Stored data entries:
________

(* ===== verification/RelationSchema.v ===== *)
(** * The relation schema (src/relations.go, lines 11-360, and
      [isScalarKey] of src/schema.go)

    The grammar of [rel:"role,field"] tags, the checks on one field, and the
    walk over the type graph that a [Register] makes: every reachable type is
    parsed and validated, and mandatory ownership edges must be acyclic. A
    struct type is named; [types] maps the names to their declarations. *)
From Stdlib Require Import Ascii.
From S2P Require Import Prelude GoReflect.

(** ** Data *)

Inductive relationKind := ownRelation | ownedByRelation | borrowRelation | optionRelation | inverseRelation.
#[export] Instance relationKind_eq_dec : EqDecision relationKind.
Proof. solve_decision. Defined.

Record relationSpec := {
  owner : string;
  fieldIndex : nat;
  fieldName : string;
  target : string;
  kind : relationKind;
  matchField : string;
  many : bool;
}.
#[export] Instance relationSpec_eq_dec : EqDecision relationSpec.
Proof. solve_decision. Defined.

(** [To] is the target type, whose root is in the builder's [roots]. *)
Record relationPoint := {
  FieldName : string;
  FieldType : string;
  Field : string;
  Many : bool;
  RelationType : relationKind;
  To : string;
}.
Record relationRoot := { Type_ : string; Children : list relationPoint }.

________

EXERCISE DESCRIPTION:
Search term "relationPoint": return each line of the data that contains it.

ANSWER BOX:
Record relationPoint := {
Record relationRoot := { Type_ : string; Children : list relationPoint }.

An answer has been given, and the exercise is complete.